── INPUT DATA ──

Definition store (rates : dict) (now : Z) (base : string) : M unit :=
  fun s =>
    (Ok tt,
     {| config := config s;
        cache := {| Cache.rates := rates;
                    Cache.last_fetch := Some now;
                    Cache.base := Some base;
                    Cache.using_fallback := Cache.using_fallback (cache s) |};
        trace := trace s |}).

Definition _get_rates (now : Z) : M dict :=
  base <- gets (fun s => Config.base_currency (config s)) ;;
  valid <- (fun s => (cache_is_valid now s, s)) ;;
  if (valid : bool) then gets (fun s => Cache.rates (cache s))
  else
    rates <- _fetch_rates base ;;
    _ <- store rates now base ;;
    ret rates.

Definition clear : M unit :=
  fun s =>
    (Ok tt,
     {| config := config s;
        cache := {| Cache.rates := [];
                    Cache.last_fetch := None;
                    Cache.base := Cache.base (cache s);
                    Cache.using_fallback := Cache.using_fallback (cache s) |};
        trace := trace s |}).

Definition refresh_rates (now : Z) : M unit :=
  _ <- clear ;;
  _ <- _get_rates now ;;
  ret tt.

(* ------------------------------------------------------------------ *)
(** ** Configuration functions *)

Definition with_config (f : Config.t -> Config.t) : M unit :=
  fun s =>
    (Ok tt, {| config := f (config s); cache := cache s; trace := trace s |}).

───
── INPUT DATA ──

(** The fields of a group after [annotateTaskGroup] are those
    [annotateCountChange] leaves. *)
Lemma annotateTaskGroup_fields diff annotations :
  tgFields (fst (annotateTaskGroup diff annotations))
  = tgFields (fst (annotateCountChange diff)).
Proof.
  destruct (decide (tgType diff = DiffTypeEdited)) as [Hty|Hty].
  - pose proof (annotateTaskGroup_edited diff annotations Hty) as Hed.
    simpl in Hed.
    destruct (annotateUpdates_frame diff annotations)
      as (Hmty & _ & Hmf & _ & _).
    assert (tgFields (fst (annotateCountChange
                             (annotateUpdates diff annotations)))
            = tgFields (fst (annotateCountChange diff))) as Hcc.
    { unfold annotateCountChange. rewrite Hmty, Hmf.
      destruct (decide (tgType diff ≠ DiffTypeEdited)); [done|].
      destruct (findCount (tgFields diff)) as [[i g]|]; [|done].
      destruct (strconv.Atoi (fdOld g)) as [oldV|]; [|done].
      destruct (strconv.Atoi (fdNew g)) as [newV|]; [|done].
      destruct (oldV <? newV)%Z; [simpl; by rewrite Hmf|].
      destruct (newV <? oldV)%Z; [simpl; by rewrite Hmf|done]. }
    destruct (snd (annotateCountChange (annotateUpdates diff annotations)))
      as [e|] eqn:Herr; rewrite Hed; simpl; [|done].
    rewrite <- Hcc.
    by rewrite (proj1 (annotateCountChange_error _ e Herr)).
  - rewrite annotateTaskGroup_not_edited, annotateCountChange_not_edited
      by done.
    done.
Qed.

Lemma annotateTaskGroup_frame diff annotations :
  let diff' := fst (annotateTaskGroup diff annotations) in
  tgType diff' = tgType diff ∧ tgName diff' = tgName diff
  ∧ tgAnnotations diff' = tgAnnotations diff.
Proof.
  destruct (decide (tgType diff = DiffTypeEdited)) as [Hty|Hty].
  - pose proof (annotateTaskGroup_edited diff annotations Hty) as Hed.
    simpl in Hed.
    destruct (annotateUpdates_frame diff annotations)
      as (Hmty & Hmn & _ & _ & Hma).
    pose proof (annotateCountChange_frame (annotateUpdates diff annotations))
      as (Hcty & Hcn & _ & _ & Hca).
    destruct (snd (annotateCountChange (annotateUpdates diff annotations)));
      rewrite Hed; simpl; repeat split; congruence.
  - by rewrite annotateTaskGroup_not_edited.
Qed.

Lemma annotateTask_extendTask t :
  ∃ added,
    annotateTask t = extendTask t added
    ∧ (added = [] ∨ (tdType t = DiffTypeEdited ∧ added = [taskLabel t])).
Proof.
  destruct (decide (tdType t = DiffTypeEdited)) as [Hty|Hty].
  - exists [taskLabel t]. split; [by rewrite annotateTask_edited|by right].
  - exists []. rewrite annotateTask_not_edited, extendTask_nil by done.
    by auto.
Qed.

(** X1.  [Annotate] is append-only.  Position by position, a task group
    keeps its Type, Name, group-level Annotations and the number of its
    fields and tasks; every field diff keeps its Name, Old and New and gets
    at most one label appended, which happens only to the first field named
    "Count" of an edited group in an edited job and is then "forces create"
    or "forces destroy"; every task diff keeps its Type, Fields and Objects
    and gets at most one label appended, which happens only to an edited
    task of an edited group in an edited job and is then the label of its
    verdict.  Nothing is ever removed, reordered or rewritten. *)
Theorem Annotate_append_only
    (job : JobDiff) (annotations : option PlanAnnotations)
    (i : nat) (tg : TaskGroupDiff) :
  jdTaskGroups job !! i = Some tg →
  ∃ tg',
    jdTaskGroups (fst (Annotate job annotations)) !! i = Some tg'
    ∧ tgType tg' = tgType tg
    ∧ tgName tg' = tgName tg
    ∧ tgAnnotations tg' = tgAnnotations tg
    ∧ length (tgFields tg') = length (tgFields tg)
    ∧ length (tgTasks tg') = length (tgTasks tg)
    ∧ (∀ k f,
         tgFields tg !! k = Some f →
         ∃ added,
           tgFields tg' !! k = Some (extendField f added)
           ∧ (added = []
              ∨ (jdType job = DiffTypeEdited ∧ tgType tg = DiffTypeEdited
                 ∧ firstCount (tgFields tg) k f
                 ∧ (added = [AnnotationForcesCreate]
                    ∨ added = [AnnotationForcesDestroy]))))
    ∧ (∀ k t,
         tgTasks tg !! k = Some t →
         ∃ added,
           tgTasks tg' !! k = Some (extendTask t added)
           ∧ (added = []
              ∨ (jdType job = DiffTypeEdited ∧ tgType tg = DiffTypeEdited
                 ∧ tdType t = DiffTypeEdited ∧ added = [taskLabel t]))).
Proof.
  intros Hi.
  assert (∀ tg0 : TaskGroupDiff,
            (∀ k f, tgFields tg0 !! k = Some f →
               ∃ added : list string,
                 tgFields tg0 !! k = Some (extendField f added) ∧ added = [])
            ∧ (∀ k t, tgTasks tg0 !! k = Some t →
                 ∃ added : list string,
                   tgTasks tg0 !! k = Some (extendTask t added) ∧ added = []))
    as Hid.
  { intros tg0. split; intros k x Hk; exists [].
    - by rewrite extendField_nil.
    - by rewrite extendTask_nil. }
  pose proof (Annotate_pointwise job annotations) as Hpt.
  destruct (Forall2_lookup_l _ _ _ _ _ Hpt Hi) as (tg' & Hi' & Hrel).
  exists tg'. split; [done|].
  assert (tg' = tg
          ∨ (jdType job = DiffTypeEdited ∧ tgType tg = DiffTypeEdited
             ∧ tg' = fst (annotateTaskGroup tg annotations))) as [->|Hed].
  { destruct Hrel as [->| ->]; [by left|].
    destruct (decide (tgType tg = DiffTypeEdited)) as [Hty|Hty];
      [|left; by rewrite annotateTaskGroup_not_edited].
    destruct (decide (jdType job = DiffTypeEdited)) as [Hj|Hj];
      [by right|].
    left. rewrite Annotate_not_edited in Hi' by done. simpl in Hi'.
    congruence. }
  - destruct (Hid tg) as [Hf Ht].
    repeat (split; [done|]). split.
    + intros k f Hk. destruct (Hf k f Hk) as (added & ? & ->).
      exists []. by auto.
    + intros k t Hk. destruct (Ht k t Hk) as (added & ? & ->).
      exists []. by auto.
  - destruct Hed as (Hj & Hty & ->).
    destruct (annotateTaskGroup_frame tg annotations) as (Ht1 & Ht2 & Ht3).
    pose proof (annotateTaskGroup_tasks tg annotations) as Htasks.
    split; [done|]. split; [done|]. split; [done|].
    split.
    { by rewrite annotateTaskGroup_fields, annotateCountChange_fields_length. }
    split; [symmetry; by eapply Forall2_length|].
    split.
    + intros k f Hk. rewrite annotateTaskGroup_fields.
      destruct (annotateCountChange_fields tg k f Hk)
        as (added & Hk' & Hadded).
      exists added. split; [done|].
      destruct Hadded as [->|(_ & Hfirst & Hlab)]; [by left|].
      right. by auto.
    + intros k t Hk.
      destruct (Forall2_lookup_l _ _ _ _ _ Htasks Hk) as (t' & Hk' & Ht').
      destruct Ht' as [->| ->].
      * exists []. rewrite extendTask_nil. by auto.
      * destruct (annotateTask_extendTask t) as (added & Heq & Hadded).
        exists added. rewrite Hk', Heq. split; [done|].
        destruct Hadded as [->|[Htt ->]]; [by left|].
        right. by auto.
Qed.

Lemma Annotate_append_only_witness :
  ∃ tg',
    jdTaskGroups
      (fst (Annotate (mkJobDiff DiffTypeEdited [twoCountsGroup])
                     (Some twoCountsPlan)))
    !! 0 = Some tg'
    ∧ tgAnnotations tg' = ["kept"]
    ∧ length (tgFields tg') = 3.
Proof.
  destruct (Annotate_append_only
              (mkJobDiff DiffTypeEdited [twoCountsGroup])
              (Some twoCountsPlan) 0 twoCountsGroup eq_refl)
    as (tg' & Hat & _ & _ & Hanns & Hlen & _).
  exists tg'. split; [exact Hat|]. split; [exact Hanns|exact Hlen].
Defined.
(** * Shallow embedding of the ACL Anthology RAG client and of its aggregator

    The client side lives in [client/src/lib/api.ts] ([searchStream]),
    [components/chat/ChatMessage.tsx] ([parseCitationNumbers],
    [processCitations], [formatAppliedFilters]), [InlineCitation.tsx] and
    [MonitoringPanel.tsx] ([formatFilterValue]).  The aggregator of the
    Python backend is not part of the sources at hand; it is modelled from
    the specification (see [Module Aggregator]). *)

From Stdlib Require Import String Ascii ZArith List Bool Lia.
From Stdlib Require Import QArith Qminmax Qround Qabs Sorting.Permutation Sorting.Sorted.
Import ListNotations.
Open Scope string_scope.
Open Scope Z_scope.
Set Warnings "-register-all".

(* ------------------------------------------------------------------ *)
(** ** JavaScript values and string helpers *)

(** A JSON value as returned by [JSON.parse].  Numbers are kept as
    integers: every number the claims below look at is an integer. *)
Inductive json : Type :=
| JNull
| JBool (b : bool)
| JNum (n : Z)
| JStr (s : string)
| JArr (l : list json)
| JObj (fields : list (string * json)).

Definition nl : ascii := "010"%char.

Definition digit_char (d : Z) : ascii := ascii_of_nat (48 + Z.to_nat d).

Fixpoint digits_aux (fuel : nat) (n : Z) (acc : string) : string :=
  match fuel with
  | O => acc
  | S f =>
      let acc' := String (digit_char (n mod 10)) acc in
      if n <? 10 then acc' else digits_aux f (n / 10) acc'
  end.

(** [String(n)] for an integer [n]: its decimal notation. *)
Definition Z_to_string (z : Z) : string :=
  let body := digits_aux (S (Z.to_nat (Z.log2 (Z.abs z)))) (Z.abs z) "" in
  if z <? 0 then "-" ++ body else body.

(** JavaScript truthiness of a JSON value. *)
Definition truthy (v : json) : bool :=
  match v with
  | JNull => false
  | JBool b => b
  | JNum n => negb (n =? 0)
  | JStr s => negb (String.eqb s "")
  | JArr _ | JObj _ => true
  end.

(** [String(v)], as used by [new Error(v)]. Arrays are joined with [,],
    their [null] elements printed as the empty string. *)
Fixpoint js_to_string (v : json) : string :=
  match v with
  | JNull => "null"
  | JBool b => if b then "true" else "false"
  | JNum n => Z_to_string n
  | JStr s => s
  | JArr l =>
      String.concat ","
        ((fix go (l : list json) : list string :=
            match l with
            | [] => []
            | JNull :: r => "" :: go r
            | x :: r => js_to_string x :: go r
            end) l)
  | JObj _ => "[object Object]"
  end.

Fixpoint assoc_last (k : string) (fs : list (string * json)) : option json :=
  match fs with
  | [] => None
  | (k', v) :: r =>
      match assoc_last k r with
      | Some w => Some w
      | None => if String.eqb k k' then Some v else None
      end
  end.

───
── INPUT DATA ──

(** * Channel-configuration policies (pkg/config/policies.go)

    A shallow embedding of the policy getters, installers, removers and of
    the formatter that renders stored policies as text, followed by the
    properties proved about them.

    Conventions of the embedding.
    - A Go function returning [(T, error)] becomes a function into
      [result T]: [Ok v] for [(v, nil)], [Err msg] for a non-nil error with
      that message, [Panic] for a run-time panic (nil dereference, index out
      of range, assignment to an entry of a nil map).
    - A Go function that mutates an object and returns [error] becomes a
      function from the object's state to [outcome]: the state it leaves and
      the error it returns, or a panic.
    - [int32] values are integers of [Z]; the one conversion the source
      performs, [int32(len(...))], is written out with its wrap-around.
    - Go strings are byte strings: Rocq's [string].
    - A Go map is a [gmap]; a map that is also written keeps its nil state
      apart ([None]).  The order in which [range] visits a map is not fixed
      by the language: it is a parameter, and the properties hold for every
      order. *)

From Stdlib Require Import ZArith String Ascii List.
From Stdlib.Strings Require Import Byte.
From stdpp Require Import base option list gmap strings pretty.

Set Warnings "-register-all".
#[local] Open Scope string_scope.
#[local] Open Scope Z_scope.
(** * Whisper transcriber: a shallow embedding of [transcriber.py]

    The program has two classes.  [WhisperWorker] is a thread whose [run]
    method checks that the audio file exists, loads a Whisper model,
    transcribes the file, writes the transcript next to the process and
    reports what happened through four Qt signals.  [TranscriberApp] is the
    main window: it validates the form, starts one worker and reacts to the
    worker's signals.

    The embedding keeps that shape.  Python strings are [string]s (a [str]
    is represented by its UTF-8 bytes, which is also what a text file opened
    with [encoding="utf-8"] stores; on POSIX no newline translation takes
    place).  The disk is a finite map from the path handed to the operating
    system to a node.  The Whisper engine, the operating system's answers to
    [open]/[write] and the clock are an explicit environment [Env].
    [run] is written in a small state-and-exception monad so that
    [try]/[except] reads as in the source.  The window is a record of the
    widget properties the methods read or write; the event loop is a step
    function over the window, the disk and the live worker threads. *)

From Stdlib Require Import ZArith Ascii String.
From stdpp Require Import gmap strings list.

───

WHAT THIS TASK INVOLVES: Your answer should consist only of the lines above between the line holding "the formatter that" and the line holding "of range, assignment", inclusive, each transcribed exactly.

YOUR SOLUTION:
    the formatter that renders stored policies as text, followed by the
    properties proved about them.

    Conventions of the embedding.
    - A Go function returning [(T, error)] becomes a function into
      [result T]: [Ok v] for [(v, nil)], [Err msg] for a non-nil error with
      that message, [Panic] for a run-time panic (nil dereference, index out
      of range, assignment to an entry of a nil map).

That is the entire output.